Cinematographer: David Tattersall
Producer(s): Frank Darabont, David Valdes
Director: Frank Darabont


Grade: B- Review by Carlo Cavagna

I n 1994, Frank Darabont directed his first feature film, The Shawshank Redemption. Based on a Stephen King story, The Shawshank Redemption is set in a prison and chronicles the prisoners' quest for salvation and freedom. In 1999, Frank Darabont has released his second feature film, The Green Mile. Based on a Stephen King story, The Green Mile is set in a prison and chronicles the prisoners' quest for salvation and freedom. The difference is that these prisoners are on death row, with little hope of finding freedom in this world, and the jailers may be in need of redemption themselves. Though watchable and occasionally moving, The Green Mile too often feels like a mawkish and over-long return to the themes, conflicts, and artistic style of The Shawshank Redemption. Even if one accepts the more fantastical elements of the story, including a preposterous coincidence involving William Sadler's character, The Green Mile strains credibility and patience.

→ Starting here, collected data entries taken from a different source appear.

Lemma operator_index_absent h t key :
  store_ok h t → index_ok h t → absent h t key →
  ∃ t1 t',
    operator_index default_value h t key
      = Ok (<[alloc h := (key, default_value)]> h, t', alloc h) ∧
    elements_ t1 = elements_ t ++ [alloc h] ∧ size_ t1 = size_ t + 1 ∧
    capacity_ t1 = capacity_ t ∧ hash_ t1 = hash_ t ∧
    reindexed (<[alloc h := (key, default_value)]> h) t1 t'.
Proof.
  intros Hst Hix Hno. unfold operator_index.
  destruct (add_element_absent h t (key, default_value) Hst Hix Hno)
    as (t1 & t' & -> & Hel & Hsz & Hcap & Hh & Hst1 & Hix1 & Hre).
  ok_step. cbn [fst].
  set (h1 := <[alloc h := (key, default_value)]> h) in *.
  pose proof (reindexed_store_ok _ _ _ Hst1 Hre) as Hst'.
  pose proof (reindexed_index_ok _ _ _ Hix1 Hre) as Hix'.
  assert (hash_ t' = hash_ t) as Hh' by (destruct Hre as (_ & _ & -> & _); done).
  assert (alloc h ∈ elements_ t') as Hin.
  { destruct Hre as (-> & _). rewrite Hel, elem_of_app, list_elem_of_singleton.
    by right. }
  assert (h1 !! alloc h = Some (key, default_value)) as He
    by apply lookup_insert_eq.
  rewrite <- Hh'.
  destruct (get_position_spec h1 t' key Hst' Hix')
    as (ind & -> & [[_ Hno']|[Hle (b & it' & v' & Hb & Hbi & Hin' & He')]]).
  { by destruct (Hno' _ _ Hin He). }
  assert (it' = alloc h) as ->.
  { by apply (store_keys h1 t' Hst' it' (alloc h) (key, v') (key, default_value)). }
  ok_step. rewrite (proj2 (vec_at_Ok _ _ _) Hb). ok_step.
  rewrite (proj2 (vec_at_int_Ok b ind _) (conj Hle Hbi)). ok_step.
  rewrite decide_True by (by rewrite He).
  exists t1, t'. split_and!; try done. congruence.
Qed.

(** ** Iteration *)

Lemma iterate_live h t :
  store_ok h t →
  ∃ es, iterate h t = Ok es ∧ length es = length (elements_ t).
Proof. intros Hst. apply deref_all_live, Hst. Qed.

Lemma iterate_present h t es key v :
  iterate h t = Ok es → present h t key v ↔ (key, v) ∈ es.
Proof.
  unfold iterate. rewrite deref_all_Ok. intros Hall. split.
  - intros (it & (i & Hi)%list_elem_of_lookup & He).
    destruct (Forall2_lookup_l _ _ _ _ _ Hall Hi) as (e & He' & Hh).
    apply list_elem_of_lookup. exists i. congruence.
  - intros (i & Hi)%list_elem_of_lookup.
    destruct (Forall2_lookup_r _ _ _ _ _ Hall Hi) as (it & Hit & Hh).
    exists it. split; [by eapply list_elem_of_lookup_2|done].
Qed.

Lemma iterate_absent h t es key :
  iterate h t = Ok es → absent h t key ↔ key ∉ es.*1.
Proof.
  intros Hit. split.
  - intros Hno ([k v] & Hk & Hin)%list_elem_of_fmap. simpl in Hk. subst k.
    apply (iterate_present h t es key v Hit) in Hin as (it & Hin & He).
    by apply (Hno it (key, v)).
  - intros Hno it [k v] Hin He Hk. simpl in Hk. subst k. apply Hno.
    apply list_elem_of_fmap. exists (key, v). split; [done|].
    apply (iterate_present h t es key v Hit). by exists it.
Qed.

Lemma iterate_frame h h' t :
  (∀ it, it ∈ elements_ t → h' !! it = h !! it) →
  iterate h' t = iterate h t.
Proof.
  unfold iterate. induction (elements_ t) as [|it its IH]; intros Hfr; [done|].
  simpl. rewrite Hfr by left. rewrite IH; [done|].
  intros ??. apply Hfr. by right.
Qed.

End proofs.

Section claims.
Context {K V : Type} `{EqDecision K}.
Variable default_value : V.

Abbreviation Heap := (gmap ref (K * V)).
Abbreviation Table := (HashMap (K:=K)).

Implicit Types (h : Heap) (t : Table) (key : K) (it : ref) (b : list ref).

(** ** Insertion of a new key, in terms of the iteration order *)

Lemma reindexed_capacity h t t' :
  reindexed h t t' → capacity_ t' = next_capacity (size_ t) (capacity_ t).
Proof.
  intros (_ & _ & _ & [(Hg & -> & _)|[(Hg & Hs & Hc & -> & _)|(Hg & Hs & ->)]]);
    unfold next_capacity.
  - by rewrite (proj2 (N.leb_le _ _) Hg).
  - rewrite (proj2 (N.leb_gt _ _) Hg).
    by rewrite (proj2 (N.leb_le _ _) Hs), (proj2 (N.ltb_lt _ _) Hc).
  - rewrite (proj2 (N.leb_gt _ _) Hg).
    destruct (8 * size_ t <=? capacity_ t) eqn:H1; [|done].
    destruct (1 <? capacity_ t) eqn:H2; [|done].
    apply N.leb_le in H1. apply N.ltb_lt in H2. tauto.
Qed.

Lemma insert_absent h t el es :
  store_ok h t → index_ok h t → iterate h t = Ok es → el.1 ∉ es.*1 →
  ∃ h' t', insert h t el = Ok (h', t') ∧
    store_ok h' t' ∧ index_ok h' t' ∧
    iterate h' t' = Ok (es ++ [el]) ∧ size_ t' = size_ t + 1 ∧
    capacity_ t' = next_capacity (size_ t + 1) (capacity_ t) ∧
    hash_ t' = hash_ t.
Proof.
  intros Hst Hix Hes Hnew.
  apply (iterate_absent h t es _ Hes) in Hnew.
  destruct (add_element_absent h t el Hst Hix Hnew)
    as (t1 & t' & Heq & Hel & Hsz & Hcap & Hh & Hst1 & Hix1 & Hre).
  unfold insert. rewrite Heq. ok_step.
  exists (<[alloc h := el]> h), t'.
  pose proof (reindexed_capacity _ _ _ Hre) as Hc.
  pose proof (reindexed_store_ok _ _ _ Hst1 Hre).
  pose proof (reindexed_index_ok _ _ _ Hix1 Hre).
  destruct Hre as (Hel' & Hsz' & Hh' & _).
  split_and!; try done; try congruence.
  unfold iterate. rewrite Hel', Hel. apply deref_all_Ok.
  apply deref_all_Ok in Hes. apply Forall2_app.
  - eapply Forall2_impl_elem; [done|]. simpl. intros x e Hx _ He.
    rewrite lookup_insert_ne; [done|]. intros <-.
    by rewrite alloc_fresh in He.
  - constructor; [|constructor]. apply lookup_insert_eq.
Qed.

Lemma capacities_after_new h t l es :
  store_ok h t → index_ok h t → iterate h t = Ok es →
  NoDup (es.*1 ++ l.*1) →
  capacities_after h t l
    = Ok (capacities_from (size_ t) (capacity_ t) (length l)).
Proof.
  revert h t es. induction l as [|el l IH]; intros h t es Hst Hix Hes Hnd;
    [done|].
  assert (el.1 ∉ es.*1) as Hnew.
  { apply NoDup_app in Hnd as (_ & Hdis & _). intros Hin.
    apply (Hdis _ Hin). left. }
  destruct (insert_absent h t el es Hst Hix Hes Hnew)
    as (h' & t' & Hins & Hst' & Hix' & Hes' & Hsz & Hcap & _).
  simpl. rewrite Hins. ok_step.
  rewrite (IH h' t' (es ++ [el]) Hst' Hix' Hes').
  - ok_step. by rewrite Hsz, Hcap.
  - rewrite fmap_app, <- app_assoc. done.
Qed.

(** ** C2 *)

(** C2 (as amended): starting from an empty table with capacity 1,
    inserting five distinct keys one by one gives the capacities 2, 4, 8,
    16, 16 after the first to the fifth insertion, whatever the hasher,
    the keys and the values: the capacity doubles whenever
    [size >= capacity / 2] after the insertion. *)
Theorem C2_capacities_of_five_inserts (hash : K → N) h (l : list (K * V)) :
  NoDup l.*1 → length l = 5%nat →
  capacities_after h (HashMap_default hash) l = Ok [2; 4; 8; 16; 16].
Proof.
  intros Hnd Hlen.
  destruct (HashMap_default_consistent (V:=V) h hash) as ((_ & Hst & _) & Hix & _).
  rewrite (capacities_after_new h _ l [] Hst Hix); [|done|done].
  rewrite Hlen. reflexivity.
Qed.

(** ** Reachable tables that still have their bucket array *)

Lemma reachable_inv h t : reachable default_value h t → inv h t.
Proof. intros Hr. by apply reachable_with_inv in Hr as [? _]. Qed.

Lemma reachable_index_ok h t :
  reachable default_value h t → hash_table_ t ≠ [] →
  counters_ok t ∧ store_ok h t ∧ index_ok h t.
Proof.
  intros (Hcnt & Hst & [Hix|Hht])%reachable_inv Hne; [done|].
  by destruct Hne.
Qed.

(** ** C3 *)

(** C3 (as amended): for every reachable table state that has its bucket
    array and every key [k] present with value [v1], [insert(k, v2)]
    returns and inserts nothing:
    the heap, the element store (the nodes, their order, keys and values)
    and [size] are unchanged and the value at [k] is still [v1].  The
    capacity and the bucket index are those that the rehash check, which
    runs all the same, makes of the table. *)
Theorem C3_insert_of_present_key h t k v1 v2 :
  reachable default_value h t → hash_table_ t ≠ [] → present h t k v1 →
  ∃ t', insert h t (k, v2) = Ok (h, t') ∧
    elements_ t' = elements_ t ∧ size t' = size t ∧
    iterate h t' = iterate h t ∧ at_ h t' k = Ok v1 ∧
    rebuild_if_needed h t = Ok t' ∧ index_ok h t' ∧
    capacity_ t' = next_capacity (size_ t) (capacity_ t).
Proof.
  intros Hr Hne Hp.
  destruct (reachable_index_ok h t Hr Hne) as (Hcnt & Hst & Hix).
  destruct (add_element_present h t k v1 v2 Hst Hix Hp) as (t' & Heq & Hrb & Hre).
  exists t'. unfold insert. rewrite Heq. ok_step.
  pose proof (reindexed_store_ok _ _ _ Hst Hre) as Hst'.
  pose proof (reindexed_index_ok _ _ _ Hix Hre) as Hix'.
  pose proof (reindexed_capacity _ _ _ Hre) as Hcap.
  pose proof (proj2 (reindexed_present h t t' k v1 Hre) Hp) as Hp'.
  destruct Hre as (Hel & Hsz & _).
  split_and!; try done.
  - unfold iterate. by rewrite Hel.
  - by apply at_present.
Qed.

(** ** C4 *)

(** C4 (as amended): for every reachable table state that has its bucket
    array, [erase(k)] returns and a subsequent [find(k)] returns [end()];
    if [k] was absent, the heap, the element store and [size] are
    unchanged, and the capacity and the bucket index are those that the
    rehash check, which runs all the same, makes of the table. *)
Theorem C4_erase_then_find h t k :
  reachable default_value h t → hash_table_ t ≠ [] →
  ∃ h' t', erase h t k = Ok (h', t') ∧
    find h' t' k = Ok (end_ t') ∧
    (absent h t k →
       h' = h ∧ elements_ t' = elements_ t ∧ size t' = size t ∧
       iterate h' t' = iterate h t ∧ rebuild_if_needed h t = Ok t' ∧
       capacity_ t' = next_capacity (size_ t) (capacity_ t)).
Proof.
  intros Hr Hne.
  destruct (reachable_index_ok h t Hr Hne) as (Hcnt & Hst & Hix).
  unfold erase, end_.
  destruct (key_cases h t k Hst Hix) as [Hno|[v (it & Hin & He)]].
  - destruct (delete_element_absent h t k Hst Hix Hno) as (t' & Heq & Hrb & Hre).
    exists h, t'. split; [done|].
    pose proof (reindexed_store_ok _ _ _ Hst Hre) as Hst'.
    pose proof (reindexed_index_ok _ _ _ Hix Hre) as Hix'.
    pose proof (reindexed_capacity _ _ _ Hre) as Hcap.
    pose proof (proj2 (reindexed_absent h t t' k Hre) Hno) as Hno'.
    split; [by apply find_absent|]. intros _.
    destruct Hre as (Hel & Hsz & _). split_and!; try done.
    unfold iterate. by rewrite Hel.
  - pose proof (stored_size_pos h t it Hcnt Hin) as Hpos.
    destruct (delete_element_present h t k v it Hst Hix Hpos Hin He)
      as (t1 & t' & Heq & Hel & Hsz & Hcap & Hh & Hst1 & Hix1 & Hre).
    exists (delete it h), t'. split; [done|].
    pose proof (reindexed_store_ok _ _ _ Hst1 Hre) as Hst'.
    pose proof (reindexed_index_ok _ _ _ Hix1 Hre) as Hix'.
    split.
    + apply find_absent; [done..|].
      apply (reindexed_absent _ t1 t' k Hre).
      intros x e Hx Hxe Hk. rewrite Hel in Hx.
      apply list_elem_of_filter in Hx as [Hxne Hx].
      rewrite lookup_delete_ne in Hxe by done. apply Hxne.
      apply (store_keys h t Hst x it e (k, v)); done.
    + intros Hno. by destruct (Hno it _ Hin He).
Qed.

The Green Mile introduces us to an aged nursing home resident named Paul Edgecomb (Dabbs Greer), who will relate the story of the most important year in his life, 1935. The unnecessary flashback device ups the schmaltz factor–it's a copy of similar devices in Saving Private Ryan and Cinema Paradiso, which set the standard for schmaltzy flashback devices. Cinema Paradiso's flashback was quite effective in tugging audiences' heartstrings, in fact, but in The Green Mile, the device doesn't have nearly the same emotional impact. Tom Hanks and Michael Clarke DuncanAdding little to the plot, it serves only to lengthen the movie, which clocks in at an unwieldy three hours. In a welcome development, Hollywood studios have in recent times been more willing to free directors from the constraint of having to tell their story in under two hours. But this is a good thing only if the content justifies the extra length.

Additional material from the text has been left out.